Выбрать главу

Знакомая боль в ушах… Пристегнутые ремни и покой кресла… Дремота томила Александра Николаевича, хотя он знал, что не умеет спать в самолете. Он будет думать несвязные мысли и следить прищуренными глазами близкую, яркую луну за иллюминатором.

Вежливые утомленные девочки разнесли кисленькие леденцы и ледяную воду в тонких стаканах. Он улыбнулся, подумав: знали бы они, куда и зачем он летит!..

Спорый дождь, наполняя все вокруг булькающим шепотом, ронял светлые капли на камни надгробий, на резные листья папоротников и белые цветы земляники, усеявшие могилы. В вершинах деревьев грозно и весело гремел гром, — и вдруг в небесную промоину устремились брызжущие солнечные лучи.

Александр Николаевич бродил по старому кладбищу Благовещенска и никак не мог найти могилы своих родителей. Он выбрался на окраину, откуда с взгорья далеко виднелись под убегающей грозовой тучей луга с темными нахохленными стожками прошлогоднего сена. Подстелив плащ, Александр Николаевич сел, прислонившись спиной к низкой деревянной ограде. Закрыв глаза, он запрокинул голову, подставив лицо несильному и теплому порывистому ветру…

Мальчик лет восьми-девяти неведомо как появился перед ним. В чулочках и курточке с белым воротничком, он мирно стоял среди лиловых соцветий шалфея, и отец, отступя, торопливо набрасывал маслом его портрет. Лицо отца было странно неразличимо… только длинные руки в крахмальных манжетах… белое пятно манишки… взбитые ветром волосы. По узкой тропинке к ним робко приблизилась, глядя исподлобья, девочка в холщовом переднике. Мальчик покосился на нее, но продолжал стоять, послушный взмахам отцовской кисти.

Девочка, сморщив лицо, заплакала, повернулась и пошла обратно по тропинке. Тонкий голос ее удалялся, становился подобным комариному писку, головка с прямым пробором на затылке совсем скрылась в волнующихся зарослях шалфея. «Не плачь, Кася, это неприлично», — рассеянно сказал отец, склоняясь над палитрой.

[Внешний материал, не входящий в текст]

(** * A shallow embedding of the DSLink Python SDK

    The development follows [dslink/Node.py] (the node address space,
    its structural and value notifications, its JSON serializer),
    [dslink/DSLink.py] (authentication token, padding and connect URL)
    and [examples/LargeNodeStructure.py] (a link that builds a tree).

    Python values are rendered as follows:
    - a Python 2 [str] is a [string] (a sequence of 8-bit characters);
    - a JSON-compatible value is a [json];
    - an [OrderedDict] is an association list in insertion order; a plain
      [dict] is an association list as well, whose order stands for the
      order in which the dictionary iterates at that moment.  Python 2
      iterates a plain [dict] in hash order, which it leaves unspecified
      and which the insertion of a new key can change for every key: what
      an insertion does to the order is a parameter of the model
      ([rehash]), of which nothing is known but that it keeps the
      entries.  A key occurs at most once in either kind of dictionary;
    - a raised exception is the [Raise] outcome of a call;
    - [self.link] is the link record threaded through the calls: every
      node is taken to be attached to a link, and the messages handed to
      [self.link.wsp.sendMessage] accumulate in that record. *)

From Stdlib Require Import String Ascii List Bool Arith ZArith Lia Permutation.
From Stdlib Require Import DecimalString.
Import ListNotations.

#[local] Set Warnings "-register-all".

Local Open Scope string_scope.
Local Open Scope list_scope.

(** ** Python strings *)

Module Py.

(** [s[n:]] for a non-negative [n]. *)
Fixpoint slice_from (n : nat) (s : string) : string :=
  match n, s with
  | O, _ => s
  | S _, EmptyString => EmptyString
  | S n', String _ s' => slice_from n' s'
  end.

(** [s[:n]] for a non-negative [n]. *)
Fixpoint slice_to (n : nat) (s : string) : string :=
  match n, s with
  | O, _ => EmptyString
  | S _, EmptyString => EmptyString
  | S n', String c s' => String c (slice_to n' s')
  end.

(** [s[i:j]] for non-negative [i] and [j]. *)
Definition slice (i j : nat) (s : string) : string :=
  slice_to (j - i) (slice_from i s).

(** [s[:-n]] for a positive [n]. *)
Definition drop_last (n : nat) (s : string) : string :=
  slice_to (String.length s - n) s.

(** [s.startswith(p)]. *)
Fixpoint startswith (p s : string) : bool :=
  match p, s with
  | EmptyString, _ => true
  | String _ _, EmptyString => false
  | String a p', String b s' => Ascii.eqb a b && startswith p' s'
  end.

(** [s.endswith(p)]. *)
Definition endswith (p s : string) : bool :=
  Nat.leb (String.length p) (String.length s) &&
  String.eqb (slice_from (String.length s - String.length p) s) p.

(** [s.index(c, start)] for a one-character [c]: the least position
    [i >= start] holding [c], or nothing (Python raises [ValueError]). *)
Fixpoint find_char (c : ascii) (start : nat) (s : string) : option nat :=
  match s with
  | EmptyString => None
  | String b s' =>
      match start with
      | O => if Ascii.eqb b c then Some O
             else option_map S (find_char c O s')
      | S start' => option_map S (find_char c start' s')
      end
  end.

(** [s.replace(old, new)] scans left to right and replaces the
    occurrences of [old] that do not overlap.  [skip] counts the
    characters of a matched occurrence still to be passed over. *)
Fixpoint replace_from (old new : string) (skip : nat) (s : string) : string :=
  match s with
  | EmptyString => EmptyString
  | String c s' =>
      match skip with
      | S k => replace_from old new k s'
      | O =>
          if startswith old s
          then new ++ replace_from old new (String.length old - 1) s'
          else String c (replace_from old new O s')
      end
  end.

(** For a non-empty [old]. *)
Definition replace (old new s : string) : string :=
  replace_from old new O s.

(** [sub in s]. *)
Fixpoint contains (sub s : string) : bool :=
  startswith sub s ||
  match s with
  | EmptyString => false
  | String _ s' => contains sub s'
  end.

(** Exceptions of the Python code that the model distinguishes. *)
Inductive exn : Type :=
| KeyError
| ValueError
| TypeError
| AttributeError
| RuntimeError.

(** The outcome of a call: a returned value or a raised exception. *)
Inductive outcome (A : Type) : Type :=
| Ok (a : A)
| Raise (e : exn).

Arguments Ok {A} a.
Arguments Raise {A} e.

Definition bind {A B} (m : outcome A) (k : A -> outcome B) : outcome B :=
  match m with
  | Ok a => k a
  | Raise e => Raise e
  end.

Definition exn_eqb (a b : exn) : bool :=
  match a, b with
  | KeyError, KeyError | ValueError, ValueError | TypeError, TypeError
  | AttributeError, AttributeError | RuntimeError, RuntimeError => true
  | _, _ => false
  end.

(** [try: body except e: handler]. *)
Definition try_except {A} (body : outcome A) (e : exn) (handler : outcome A)
  : outcome A :=
  match body with
  | Ok a => Ok a
  | Raise e' => if exn_eqb e' e then handler else Raise e'
  end.

Definition raises {A} (m : outcome A) : bool :=
  match m with Ok _ => false | Raise _ => true end.

End Py.

Notation "x <- m ;; k" := (Py.bind m (fun x => k))
  (at level 61, m at next level, right associativity).

(** ** JSON values *)

Inductive json : Type :=
| JNull
| JBool (b : bool)
| JNum (z : Z)
| JStr (s : string)
| JList (l : list json)
| JDict (d : list (string * json)).

(** A dictionary with string keys. *)
Definition dict (A : Type) : Type := list (string * A).

Module Dict.

Section Ops.
Context {A : Type}.

(** [d[k]], nothing when [k] is not a key. *)
Fixpoint lookup (k : string) (d : dict A) : option A :=
  match d with
  | [] => None
  | (k', v) :: d' => if String.eqb k k' then Some v else lookup k d'
  end.

(** [k in d]. *)
Definition mem (k : string) (d : dict A) : bool :=
  match lookup k d with Some _ => true | None => false end.

(** [d[k]] as an expression: [KeyError] when [k] is not a key. *)
Definition getitem (d : dict A) (k : string) : Py.outcome A :=
  match lookup k d with
  | Some v => Py.Ok v
  | None => Py.Raise Py.KeyError
  end.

— Кому повем печаль мою? — вдруг отчетливо выговорил Александр Николаевич, открывая глаза.

Мальчик вздохнул и потупился, исчезая…

Александр Николаевич потянулся, удивляясь, что смог задремать в таком месте. Взгляд его упал на мраморную белую плиту, наполовину скрытую цветами густо разросшейся земляники. Он встал на колени и раздвинул их гущину. Он знал, кого хоронят за оградами. На старой потрескавшейся плите не было ни имени, ни года. Но золотые буквы давидовского псалма хорошо сохранились: «Кому повем печали моя и кого призову ко рыданию? Токмо Тебе, Увладыко мой!»

Молчание стояло вокруг. И крик одиночества, запечатленный в древних словах, был безмолвен. Александр Николаевич отер лоб и поднялся. Солнце клонилось к закату. Из лугов хорошо далеко пахло сеном, где-то там поблескивала, кружа, маленькая луговая речка. Розовый цвет багульника расплескался по взгорью, мешая свой дурман с запахом уже просохшей после дождя земли.

Александр Николаевич вспомнил, что забыл плащ, вернулся к ограде, взял его и остался стоять, понурив сизую голову, держа плащ в опущенной руке… «…и в прах обращуся…» Простота этой истины показалась ему откровением и впервые не испугала его, так сильно любившего всегда жизнь. Он почувствовал в эту минуту землю как живую материю, больше — как непознанную им могучую стихию. Он поднял и стиснул в пальцах рыхлую, песчано-глинистую россыпь и позвал: «Мама?»

Он упал навзничь и, шаря руками по земле, глухо крикнул снова: «Ма-ма!» — все сильнее вжимая тело в зашуршавшие под ним комья, желая совсем стать ими, слиться со здешним молчанием, раствориться в мудрости природного кругооборота и утешиться, успокоиться, как бывало, в материнских объятиях, утихнуть под вечной защитой земли. «Прости и успокой, — шептал он. — Большего не надо».